In recent years, McDonald was the requested engineer for albums by such artists as The Monkees (reunion album), guitar rockers The Hellecasters (his third album for them), legendary jazz drummer Alphonse Mouzon (three albums), poet and composer Rod McKuen and blues singer / actor Jim Belushi.
In the last six years, Mike’s advanced “ears” have been contracted for mastering (digitizing and re-mixing) more than 400 albums of such entertainment legends as Sophie Tucker, Liberace, Gershwin, Cole Porter, Judy Garland, Louis Armstrong, Billie Holiday, Bing Crosby, Frank Sinatra and Johnny Mercer.
Adding Bag End
McDonald recently added a new 1,200 square-foot 5.1 surround film mixing theater to his studio. For the sound system, he chose three BAG END TA5000 Time-Aligned™ speaker systems for the high and mid-range left-center-right channels and two BAG END S18E 18-inch subwoofer systems, capable of reproducing a flat response down to 8 Hz. for the bass system.

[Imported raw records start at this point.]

Lemma Load_stored env file fs cfg s cfg0 :
  fs !! path_of file = Some s → io_read env = None → usable cfg → ToYAML cfg = Ok s →
  contents_of cfg0 = contents_of cfg ∨ cfg0 = NoConfiguration →
  ∃ cfg', Load DefaultConfigFile env file fs cfg0 = Ok cfg' ∧ usable cfg' ∧ registry_of cfg' = registry_of cfg.
Proof.
  intros Hf Hr Hg Hs Hc0. destruct (FromYAML_good cfg s cfg0 Hg Hs Hc0) as (cfg' & E & Hg' & Hreg). exists cfg'.
  split; [|done]. unfold Load, path_of, FileExists in *. destruct (String.eqb file "").
  - cbn [rbind]. rewrite Hf, Hr. cbn [rbind]. rewrite E. cbn [map_err rbind]. by rewrite (proj2 Hg').
  - rewrite bool_decide_eq_true_2 by eauto. cbn [rbind]. rewrite Hf, Hr. cbn [rbind]. rewrite E. cbn [map_err rbind].
    by rewrite (proj2 Hg').
Qed.

Lemma Load_good env file fs cfg0 cfg' :
  all_stored fs → usable cfg0 →
  (cfg0 = NoConfiguration ∨ cfg0 = DefaultConfiguration ∧ ∃ s, fs !! path_of file = Some s ∧ ToYAML cfg0 = Ok s) →
  Load DefaultConfigFile env file fs cfg0 = Ok cfg' → usable cfg'.
Proof.
  intros Ha Hg0 Hc0. destruct (fs !! path_of file) as [s|] eqn:Hf.
  - destruct (io_read env) as [err|] eqn:Hr.
    { unfold Load, path_of, FileExists in *. destruct (String.eqb file ""); cbn [rbind].
      - by rewrite Hf, Hr.
      - rewrite bool_decide_eq_true_2 by eauto. cbn [rbind]. by rewrite Hf, Hr. }
    destruct Hc0 as [->|[-> (s' & [= <-] & Hs)]].
    + destruct (Ha _ _ Hf) as (cfg & Hg & Hs). destruct (Load_stored env file fs cfg s NoConfiguration Hf Hr Hg Hs) as (x & -> & Hx & _);
        [by right|]. by intros [= <-].
    + destruct (Load_stored env file fs _ s DefaultConfiguration Hf Hr Default_good Hs) as (x & -> & Hx & _); [by left|]. by intros [= <-].
  - unfold Load, path_of, FileExists in *. destruct (String.eqb file ""); cbn [rbind].
    + rewrite Hf. cbn [rbind]. rewrite (proj2 Hg0). by intros [= <-].
    + rewrite bool_decide_eq_false_2; [done|]. rewrite Hf. by intros [? ?].
Qed.

Lemma No_good : usable NoConfiguration.
Proof.
  split; [|reflexivity]. constructor; try reflexivity; [unfold slice_ok; simpl; lia|apply NoDup_nil_2|by apply Forall_nil].
Qed.

Lemma hook_spec first file fs r fs1 :
  all_stored fs → io_write first = None →
  PersistentPreRunE DefaultConfigFile Dir print go_print first file fs = (r, fs1) →
  all_stored fs1 ∧ ∀ cfg, r = Ok cfg → usable cfg.
Proof.
  intros Ha Hw. unfold PersistentPreRunE, mbind at 1 2 3, ST_bind at 1 2 3, st_get.
  destruct (IsFirstTimeUsage DefaultConfigFile file fs) eqn:Ef.
  - assert (path_of file = DefaultConfigFile) as Hp
      by (unfold IsFirstTimeUsage in Ef; apply andb_true_iff in Ef as [Ef _]; unfold path_of; by rewrite Ef).
    unfold mbind, ST_bind.
    destruct (Save_spec first file DefaultConfiguration fs (proj2 Default_good) Hw) as [(s & Hs & ->)|([| |] & -> & Hr)]; [|done|by intros [= <- <-]..].
    pose proof (all_stored_insert fs (path_of file) s _ Ha Default_good Hs) as Ha'. intros [= <- <-].
    split; [done|]. intros cfg E. eapply Load_good; [exact Ha'|exact Default_good| |exact E]. right. split; [done|].
    exists s. by rewrite lookup_insert_eq.
  - intros [= <- <-]. split; [done|]. intros cfg E. eapply Load_good; [exact Ha|exact No_good| |exact E]. by left.
Qed.

Lemma run_body first env file c fs cfg fs1 :
  PersistentPreRunE DefaultConfigFile Dir print go_print first file fs = (Ok cfg, fs1) →
  run first env file c fs = body env file c cfg fs1.
Proof. intros E. unfold run_command, mbind at 1, ST_bind at 1. by rewrite E. Qed.

(** A session: commands run one after the other, on any files, with anything but
    a write that fails. *)
Inductive session_step (fs : files) : files → Prop :=
| run_one first env file c r fs' :
    io_write first = None → io_write env = None → run first env file c fs = (r, fs') → session_step fs fs'.

Lemma run_stored first env file c fs r fs' :
  all_stored fs → io_write first = None → io_write env = None → run first env file c fs = (r, fs') →
  all_stored fs' ∧ ∀ cfg lines, r = Ok (cfg, lines) → usable cfg.
Proof.
  intros Ha Hw1 Hw2. destruct (PersistentPreRunE DefaultConfigFile Dir print go_print first file fs) as [r1 fs1] eqn:Eh.
  destruct (hook_spec _ _ _ _ _ Ha Hw1 Eh) as [Ha1 Hg]. destruct r1 as [cfg| |];
    [|unfold run_command, mbind at 1, ST_bind at 1; rewrite Eh; by intros [= <- <-]..].
  specialize (Hg cfg eq_refl). rewrite (run_body _ env _ c _ _ _ Eh).
  destruct (body_spec env file c cfg fs1) as [(r2 & _ & -> & Hr)|[(_ & _ & e & ->)|(Hacc & Hm & lines & ->)]].
  - intros [= <- <-]. split; [done|]. by intros ? ? ->.
  - intros [= <- <-]. done.
  - pose proof (memory_step_good c cfg Hg Hacc Hm) as Hg'.
    unfold mbind, ST_bind. destruct (Save_spec env file _ fs1 (proj2 Hg') Hw2) as [(s & Hs & ->)|(r2 & -> & Hr)].
    + intros [= <- <-]. split; [by eapply all_stored_insert|]. by intros ? ? [= <- _].
    + destruct r2; [done|by intros [= <- <-]..].
Qed.

(** The configuration of kumactl stays consistent: after any commands, on any
    files and whatever goes wrong except a failing write, every file holds a valid
    configuration in which each control plane has its context; so the active
    control plane is either not set, when there is none, or one of those in the
    file.  The configuration is never reported to be broken. *)
Theorem kumactl_configs_consistent fs fs' env file cfg :
  all_stored fs → rtc session_step fs fs' →
  Load DefaultConfigFile env file fs' NoConfiguration = Ok cfg →
  consistent cfg ∧
  match cfg_ControlPlanes cfg with
  | [] => CurrentControlPlane cfg = Err not_set
  | _ => ∃ cp, CurrentControlPlane cfg = Ok cp ∧ cp ∈ cfg_ControlPlanes cfg ∧ cp_Name cp = cfg_CurrentContext cfg
  end.
Proof.
  intros Ha Hs Hl. assert (all_stored fs') as Ha'.
  { induction Hs as [|fs fs1 fs2 [first env' file' c r fs1' Hw1 Hw2 E] _ IH]; [done|]. apply IH; [|done].
    by apply (run_stored first env' file' c fs r fs1'). }
  assert (usable cfg) as Hg by (eapply Load_good; [exact Ha'|exact No_good|by left|exact Hl]).
  split; [apply Hg|by apply CurrentControlPlane_good].
Qed.

(** The commands on a stored configuration are those of a registry of control
    planes.  A command the registry allows succeeds and stores exactly its result,
    in this file only; one it refuses fails and changes nothing. *)
Theorem kumactl_refines_registry first env file c fs cfg s :
  usable cfg → fs !! path_of file = Some s → ToYAML cfg = Ok s →
  io_read first = None → io_write env = None → (∀ err, io_mkdir env ≠ Some (Some err)) →
  accepted c = Ok () →
  (∀ cfg', usable cfg' → registry_step c (registry_of cfg) = Some (registry_of cfg') → ∃ s', ToYAML cfg' = Ok s') →
  match registry_step c (registry_of cfg) with
  | Some registry =>
      ∃ cfg' lines s', run first env file c fs = (Ok (cfg', lines), <[path_of file := s']> fs)
        ∧ ToYAML cfg' = Ok s' ∧ usable cfg' ∧ registry_of cfg' = registry
  | None => ∃ e, run first env file c fs = (Err e, fs)
  end.
Proof.
  intros Hg Hf Hs Hr Hw Hm Hacc Hy.
  assert (∃ cfg1, PersistentPreRunE DefaultConfigFile Dir print go_print first file fs = (Ok cfg1, fs) ∧ usable cfg1 ∧ registry_of cfg1 = registry_of cfg)
    as (cfg1 & Eh & [Hc1 Hv1] & Hr1).
  { unfold PersistentPreRunE, mbind at 1 2 3, ST_bind at 1 2 3, st_get.
    assert (IsFirstTimeUsage DefaultConfigFile file fs = false) as ->.
    { unfold IsFirstTimeUsage, path_of, FileExists in *. destruct (String.eqb file ""); [|done]. by rewrite bool_decide_eq_true_2 by eauto. }
    destruct (Load_stored first file fs cfg s NoConfiguration Hf Hr Hg Hs) as (cfg1 & E & ? & ?); [by right|].
    exists cfg1. cbn [mret ST_ret id]. unfold st_lift. by rewrite E. }
  rewrite <- Hr1 in Hy |- *.
  rewrite (run_body _ env _ c _ _ _ Eh).
  pose proof (memory_step_registry c cfg1 Hc1) as Hreg.
  destruct (body_spec env file c cfg1 fs) as [(r2 & Hn & _)|[(_ & Hf' & e & ->)|(_ & Ht & lines & ->)]];
    [done|rewrite Hf' in Hreg; rewrite Hreg; by exists e|].
  rewrite Ht in Hreg. destruct Hreg as [_ Hreg]. rewrite Hreg in Hy |- *.
  pose proof (memory_step_good c cfg1 (conj Hc1 Hv1) Hacc Ht) as Hg'. destruct (Hy _ Hg' eq_refl) as [s' Hs']. exists (configuration_step c cfg1).2, lines, s'. unfold mbind, ST_bind.
  by rewrite (Save_good env file _ fs s' (proj2 Hg') Hw Hm Hs').
Qed.
End Sessions.

(** ** Concrete sessions *)

Lemma registry_contents cfg cfg' :
  consistent cfg → consistent cfg' → registry_of cfg = registry_of cfg' → contents_of cfg = contents_of cfg'.
Proof.
  intros Hc Hc' [= Hz Hcur]. unfold contents_of. pose proof (consistent_length cfg Hc) as Hl. pose proof (consistent_length cfg' Hc') as Hl'.
  pose proof (f_equal (fmap fst) Hz) as H1. pose proof (f_equal (fmap snd) Hz) as H2.
  rewrite !fst_zip in H1 by lia. rewrite !snd_zip in H2 by lia. congruence.
Qed.

Definition example_args : add_args := mkAddArgs "example" "https://kuma:5682" false "" "".
Definition two_planes : Configuration :=
  mkConfiguration (cfg_ControlPlanes DefaultConfiguration ++ [added_control_plane example_args])
    (new_slice (elems (cfg_Contexts DefaultConfiguration) ++ [added_context example_args])) "example".

(** A codec of two documents. *)
#[local] Instance sample_yaml : ConfigYaml :=
  {| ToYAML cfg := if decide (contents_of cfg = contents_of DefaultConfiguration) then Ok "one"
                   else if decide (contents_of cfg = contents_of two_planes) then Ok "two"
                   else Err (Errorf "cannot format" []);
     FromYAML s _ := if String.eqb s "one" then Ok DefaultConfiguration
                     else if String.eqb s "two" then Ok two_planes else Err (Errorf "cannot parse" []) |}.
#[local] Instance sample_yaml_lawful : LawfulConfigYaml.
Proof.
  constructor. intros cfg s cfg0 Hs _. cbn [ToYAML FromYAML sample_yaml] in *.
  case_decide as H1; [injection Hs as <-; exists DefaultConfiguration; cbn; split; [done|]; split; [done|]; unfold slice_ok; simpl; lia|].
  case_decide as H2; [|done]. injection Hs as <-. exists two_planes. cbn. split; [done|]. split; [done|]. unfold slice_ok. simpl. lia.
Qed.

Definition sample_Dir (path : string) : string := "/root/.kumactl".
Definition sample_text (cfg : Configuration) : string := "".
Definition sample_Get (url : string) : res (Z * res string) := Ok (200, Ok "{}").
Definition sample_Tagline (body : string) : res string := Ok "Kuma".
Definition smooth : io := mkIo None None None.
Definition sample_session : files :=
  (run_command "/root/.kumactl/config" sample_Dir sample_text sample_text sample_Get sample_Tagline smooth smooth ""
     (Add example_args) ∅).2.

Lemma kumactl_configs_consistent_witness :
  ∃ cfg, Load "/root/.kumactl/config" smooth "" sample_session NoConfiguration = Ok cfg
    ∧ ∃ cp, CurrentControlPlane cfg = Ok cp ∧ cp_Name cp = "example".
Proof.
  exists two_planes. assert (Load "/root/.kumactl/config" smooth "" sample_session NoConfiguration = Ok two_planes) as E
    by (vm_compute; reflexivity). split; [exact E|].
  destruct (kumactl_configs_consistent "/root/.kumactl/config" sample_Dir sample_text sample_text sample_Get sample_Tagline
    ∅ sample_session smooth "" two_planes) as [_ Hcp].
  - intros path s Hp. rewrite lookup_empty in Hp. discriminate Hp.
  - apply rtc_once. eapply (run_one _ _ _ _ _ _ _ smooth smooth "" (Add example_args)); [reflexivity|reflexivity|].
    unfold sample_session. apply surjective_pairing.
  - exact E.
  - destruct Hcp as (cp & H1 & _ & H2). exists cp. split; [exact H1|exact H2].
Defined.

He was immediately impressed with what he heard. “The BAG END speakers work incredibly well for film mixes,” he said. “They have perfect imaging and surprisingly great detail for sound, from a whisper to an explosion. I am particularly impressed with the BAG END subwoofers. They are extremely efficient and very solidly constructed.”
The TA5000, the only 15-inch Time-Aligned™ speaker system on the market, provides highly efficient clarity and smooth mid-range response without the bulk of an 18-inch enclosure. The S18E subwoofer system reproduces low distortion, high-definition, extended low-frequency bass response in a relatively compact enclosure.
In recent months, McDonald has mixed six feature length films using the BAG END speakers. The result: “My clients are all very pleased. The speakers project well and translate perfectly in theatrical mix settings.” Those films were screened at the Cinerama Dome in Hollywood, Sony Pictures’ mix stage, Warner Brothers’ mix stage and the Harmony Gold mix stage. “In every room, the translation is accurate and strong,” he said.